I think a better way to accommodate the second point is to implement qname 
minimisation in recursive server logic.

I don't know that the first point is much of a pro. Root server operators need 
to provision significant spare capacity in order to accommodate flash crowds 
and attack traffic, and compared to that spare capacity the volume of junk 
queries is extremely small. There's no obvious operational benefit to root 
server operators in reducing their steady-state query load (in fact, it would 
make it harder in some cases to obtain the exchange point capacity you need to 
accommodate flash crowds, on exchanges where higher-capacity ports are reserved 
for those that have demonstrable need based on steady-state traffic.)

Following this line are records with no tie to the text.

(** X23: the whole of a successful navigation that no route matches.  The
    [beforeEach] hooks run, the page comes from the content cache or from
    one request, the container is patched with its markup and the scripts
    are run, the title becomes the title of the page (it stays when that is
    empty), one history entry is written ([replaceState] with the [replace]
    option, [pushState] otherwise) whose state is the markup and title of
    the page, the active links are updated and the window is scrolled
    unless [scrollTop] is [false].  Nothing else happens: in particular no
    [afterEach] hook is called on this path.  What [_updateActiveLinks]
    does to the links is the subject of X25 and is not stated here. *)
Theorem unrouted_navigation_trace
    (h : Host) (fuel : nat) (href : string) (o : NavOptions) (w : World)
    (full : string) (ctx : Ctx) (sf : Surface) (entry : CacheEntry) :
  URL_href h href (location_href w) = Some full ->
  full <> location_href w ->
  elements w !! container (config (router w)) = Some sf ->
  _buildCtx h full = Normal ctx ->
  Forall (fun fn => proceeds (fn ctx) = true)
         (hooks_beforeEach (hooks (router w))) ->
  _matchRoute h (router w) full = None ->
  page_for h w full = Some entry ->
  exists w' kids acts,
    _patch h (sf_children sf) (html entry) = Normal (kids, acts)
    /\ navigate h (S fuel) href o w = (Normal tt, w')
    /\ events_since w w'
       = before_events 0 (length (hooks_beforeEach (hooks (router w)))) ctx
         ++ page_requests w full
         ++ EvPatch (html entry)
            :: (EvActivate <$> acts ++ snd (_runScripts h kids))
         ++ [history_event o {| hs_html := html entry;
                                hs_title := title entry; hs_url := full |}
               full;
             EvUpdateActiveLinks]
         ++ scroll_events o
    /\ location_href w' = full
    /\ document_title w' = or_else (title entry) (document_title w)
    /\ stateCache w' = cache_after w full entry.
Proof.
  intros Hfull Hne Hsf Hctx Hall Hnone Hpage.
  rewrite (navigate_start h fuel href o w full ctx Hfull Hne
             (ex_intro _ sf Hsf) Hctx).
  set (before := before_events _ _ _).
  destruct (fetch_fallback_trace h full o (add_log before w) sf entry Hsf
              Hpage)
    as (w' & kids & acts & Hpatch & Hrun & Hlog & Hsc & Hloc & Htitle).
  exists w', kids, acts. split; [exact Hpatch|].
  rewrite bind_run, (runBeforeHooks_proceed ctx w Hall).
  cbn [after_hooks]. unfold try_catch, navigate_render. run.
  fold before. change (router (add_log before w)) with (router w).
  rewrite Hnone.
  change (container (config (router (add_log before w))))
    with (container (config (router w))) in Hrun.
  rewrite Hrun. split; [reflexivity|]. split.
  - apply events_since_app. rewrite Hlog. cbn [log add_log].
    by rewrite <- app_assoc.
  - repeat split; assumption.
Qed.

Lemma unrouted_navigation_trace_witness :
  exists w' kids acts,
    _patch online [] "<p>About</p>" = Normal (kids, acts)
    /\ navigate online 1 "/about" {| replace := true; scrollTop := None |}
         (home observed) = (Normal tt, w')
    /\ events_since (home observed) w'
       = before_events 0 1 ctx_about
         ++ [EvFetch "http://example.com/about"]
         ++ EvPatch "<p>About</p>"
            :: (EvActivate <$> acts ++ snd (_runScripts online kids))
         ++ [EvReplaceState {| hs_html := "<p>About</p>"; hs_title := "Home";
                               hs_url := "http://example.com/about" |}
               "http://example.com/about";
             EvUpdateActiveLinks]
         ++ []
    /\ location_href w' = "http://example.com/about"
    /\ document_title w' = "Home"
    /\ stateCache w'
       = {[ "http://example.com/about"
            := {| html := "<p>About</p>"; title := "Home" |} ]}.
Proof.
  apply (unrouted_navigation_trace online 0 "/about"
           {| replace := true; scrollTop := None |} (home observed)
           "http://example.com/about" ctx_about
           {| sf_children := []; sf_loading := false |}
           {| html := "<p>About</p>"; title := "Home" |}).
  - reflexivity.
  - discriminate.
  - reflexivity.
  - reflexivity.
  - repeat constructor.
  - reflexivity.
  - reflexivity.
Defined.

(** ** A navigation to a route with a loader and a renderer *)

(** X24: the whole of a successful navigation to a route with a loader and
    a renderer, when the loader cache holds nothing for the target.  After
    the [beforeEach] hooks the loader is called and its result is stored in
    the loader cache under the target; the renderer gets this result and
    the container is patched with what it returns, converted to a string;
    the scripts are run; one history entry is written whose state holds the
    serialised content of the container and the title of the document,
    which does not change; the active links are updated, the window is
    scrolled and every [afterEach] hook is called.  Nothing is fetched, the
    content cache is not touched, and the container is no longer marked as
    loading.  What [_updateActiveLinks] does to the links is the subject of
    X25 and is not stated here. *)
Theorem rendered_route_trace
    (h : Host) (fuel : nat) (href : string) (o : NavOptions) (w : World)
    (full : string) (ctx : Ctx) (sf : Surface) (m : MatchResult)
    (load : gmap string string -> gmap string string -> Outcome JSValue)
    (rend : JSValue -> gmap string string -> gmap string string
            -> Outcome JSValue)
    (d v : JSValue) :
  URL_href h href (location_href w) = Some full ->
  full <> location_href w ->
  elements w !! container (config (router w)) = Some sf ->
  _buildCtx h full = Normal ctx ->
  Forall (fun fn => proceeds (fn ctx) = true)
         (hooks_beforeEach (hooks (router w))) ->
  _matchRoute h (router w) full = Some m ->
  loader (options (mr_route m)) = Some load ->
  truthy (default VUndefined (loaderCache (router w) !! full)) = false ->
  load (mr_params m) (mr_query m) = Returns d ->
  render (options (mr_route m)) = Some rend ->
  rend d (mr_params m) (mr_query m) = Returns v ->
  exists w' kids acts after,
    _patch h (sf_children sf) (ToString v) = Normal (kids, acts)
    /\ navigate h (S fuel) href o w = (Normal tt, w')
    /\ events_since w w'
       = before_events 0 (length (hooks_beforeEach (hooks (router w)))) ctx
         ++ [EvLoader (path (mr_route m)); EvRender (path (mr_route m));
             EvPatch (ToString v)]
         ++ (EvActivate <$> acts ++ snd (_runScripts h kids))
         ++ [history_event o
               {| hs_html := innerHTML h (fst (_runScripts h kids));
                  hs_title := document_title w; hs_url := full |} full;
             EvUpdateActiveLinks]
         ++ scroll_events o ++ after
    /\ List.filter is_afterEach after
       = after_events 0 (length (hooks_afterEach (hooks (router w)))) ctx
    /\ Forall (fun e => is_afterEach e || is_onError e = true) after
    /\ loaderCache (router w') !! full = Some d
    /\ sf_loading <$> elements w' !! container (config (router w))
       = Some false
    /\ location_href w' = full
    /\ document_title w' = document_title w
    /\ stateCache w' = stateCache w.
Proof.
  intros Hfull Hne Hsf Hctx Hall Hm Hloader Hcold Hload Hrender Hrend.
  destruct (_patch_total h (sf_children sf) (ToString v))
    as (kids & acts & Hpatch).
  rewrite (navigate_start h fuel href o w full ctx Hfull Hne
             (ex_intro _ sf Hsf) Hctx).
  set (before := before_events _ _ _).
  set (sel := container (config (router w))) in *.
  rewrite bind_run, (runBeforeHooks_proceed ctx w Hall).
  cbn [after_hooks]. unfold try_catch, navigate_render. run.
  fold before. change (router (add_log before w)) with (router w).
  rewrite Hm. run.
  rewrite (set_loading_run sel true (add_log before w) sf Hsf).
  unfold try_finally, route_pipeline, load_data. run.
  cbn [router with_surface add_log]. rewrite Hloader, Hcold. cbn [negb].
  run. rewrite Hload. unfold loaderCache_set. run.
  unfold render_content. rewrite Hrender. run. rewrite Hrend.
  erewrite patch_surface_run;
    [|cbn [elements with_router add_log with_surface]; apply lookup_insert_eq
     |exact Hpatch].
  unfold finish_route. run.
  erewrite runScripts_surface_run
    by (cbn [elements with_router add_log with_surface];
        apply lookup_insert_eq).
  unfold container_innerHTML. run.
  cbn [elements with_router add_log with_surface].
  rewrite lookup_insert_eq. run.
  match goal with
  | |- context [_runAfterHooks ctx ?W] =>
      destruct (runAfterHooks_events ctx W)
        as (after & Hafter & Hcalls & _ & Honly);
      rewrite Hafter
  end.
  cbn [sf_children sf_loading].
  unfold set_loading. run.
  cbn [elements with_router add_log with_surface moved_to].
  rewrite lookup_insert_eq. run.
  eexists _, kids, acts, after. split; [exact Hpatch|].
  split; [reflexivity|].
  cbn [log stateCache location_href document_title elements router
       add_log with_surface with_title with_router moved_to loaderCache].
  split.
  { apply events_since_app. cbn [log add_log with_surface with_router moved_to].
    rewrite <- !app_assoc, fmap_app. cbn [app]. by rewrite <- !app_assoc. }
  split; [exact Hcalls|]. split; [exact Honly|].
  split; [apply lookup_insert_eq|].
  split; [by rewrite lookup_insert_eq|]. done.
Qed.

Lemma rendered_route_trace_witness :
  exists w' kids acts after,
    _patch online [] (ToString (VString "<p>About</p>")) = Normal (kids, acts)
    /\ navigate online 1 "/about" nav_defaults (home rendering)
       = (Normal tt, w')
    /\ events_since (home rendering) w'
       = before_events 0 0 ctx_about
         ++ [EvLoader (path (mr_route about_match));
             EvRender (path (mr_route about_match));
             EvPatch (ToString (VString "<p>About</p>"))]
         ++ (EvActivate <$> acts ++ snd (_runScripts online kids))
         ++ [history_event nav_defaults
               {| hs_html := innerHTML online (fst (_runScripts online kids));
                  hs_title := "Home";
                  hs_url := "http://example.com/about" |}
               "http://example.com/about";
             EvUpdateActiveLinks]
         ++ scroll_events nav_defaults ++ after
    /\ List.filter is_afterEach after = after_events 0 2 ctx_about
    /\ Forall (fun e => is_afterEach e || is_onError e = true) after
    /\ loaderCache (router w') !! "http://example.com/about"
       = Some (VString "<p>About</p>")
    /\ sf_loading <$> elements w' !! "#app" = Some false
    /\ location_href w' = "http://example.com/about"
    /\ document_title w' = "Home"
    /\ stateCache w' = ∅.
Proof.
  apply (rendered_route_trace online 0 "/about" nav_defaults (home rendering)
           "http://example.com/about" ctx_about
           {| sf_children := []; sf_loading := false |} about_match
           load_about render_data (VString "<p>About</p>")
           (VString "<p>About</p>")).
  - reflexivity.
  - discriminate.
  - reflexivity.
  - reflexivity.
  - constructor.
  - vm_compute. reflexivity.
  - vm_compute. reflexivity.
  - reflexivity.
  - reflexivity.
  - vm_compute. reflexivity.
  - reflexivity.
Defined.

I'm also a little concerned about the word "junk". It's a pejorative term that 
implies assumptions about the intent of the original query. If my intent is to 
confirm that a top-level label doesn't exist, then "BLAH/IN/SOA" is a perfectly 
reasonable query for me to send to a root server. We might assume that a query 
"Joe's iPhone/IN/SOA" sent to a root server is not reasonable, but we're only 
assuming; we don't actually have a way of gauging the actual intent with any 
accuracy.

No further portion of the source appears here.